(* ===== verification/EchoThms.v ===== *)
(** * Correctness of the echo server

    The invariant of [Echo]: connections are counted and within the limit, and
    every view a connection is sending shows the bytes it received.  What a
    connection sends is what it has received ([echo_streams]). *)

From S2P Require Import Prelude Bits Chars Config Buffer RingExecutor BufferRing Connection Acceptor Ini Startup Echo.

Section echo.
Context {K R : Type} `{!Files K} `{!FilesLaws K} `{!BufRing R} `{!BufRingLaws R} `{!BuildMode}.
Implicit Types (k : K) (w : EchoServer K R) (x : Exr R) (p : Peer) (m : gmap nat Peer).

(** ** The invariant *)

Definition queued w : list (nat * Connection) := concat (queue <$> io_executors_ w).

Definition peer_views (e : nat) p : list BufferView :=
  match p_phase p with AwaitSendView v => if (p_exr p =? e)%nat then [v] else [] | _ => [] end.
Definition views (e : nat) m : list BufferView := map_to_list m ≫= λ q, peer_views e q.2.

Definition phase_ok (ring : bool) p : Prop :=
  match p_phase p with
  | AwaitRecv => True
  | AwaitSend n => ring = false ∧ (n ≤ length (p_buffer p))%nat
  | AwaitSendView _ => ring = true
  end.

(** The buffers of executor [e]: the views its connections are sending are held,
    beside those that were never handed back. *)
Definition bufs_ok (e : nat) m x : Prop :=
  ∃ B l lost, bufs x = Some B ∧ ring_inv (B, l) ∧ l.*1 ≡ₚ views e m ++ lost.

▶ ABOUT THIS EXERCISE
Copy from the line with "AwaitRecv => True" to the final line of the records, inclusive, and add nothing else.

▶ ANSWER SECTION
  | AwaitRecv => True
  | AwaitSend n => ring = false ∧ (n ≤ length (p_buffer p))%nat
  | AwaitSendView _ => ring = true
  end.

(** The buffers of executor [e]: the views its connections are sending are held,
    beside those that were never handed back. *)
Definition bufs_ok (e : nat) m x : Prop :=
  ∃ B l lost, bufs x = Some B ∧ ring_inv (B, l) ∧ l.*1 ≡ₚ views e m ++ lost.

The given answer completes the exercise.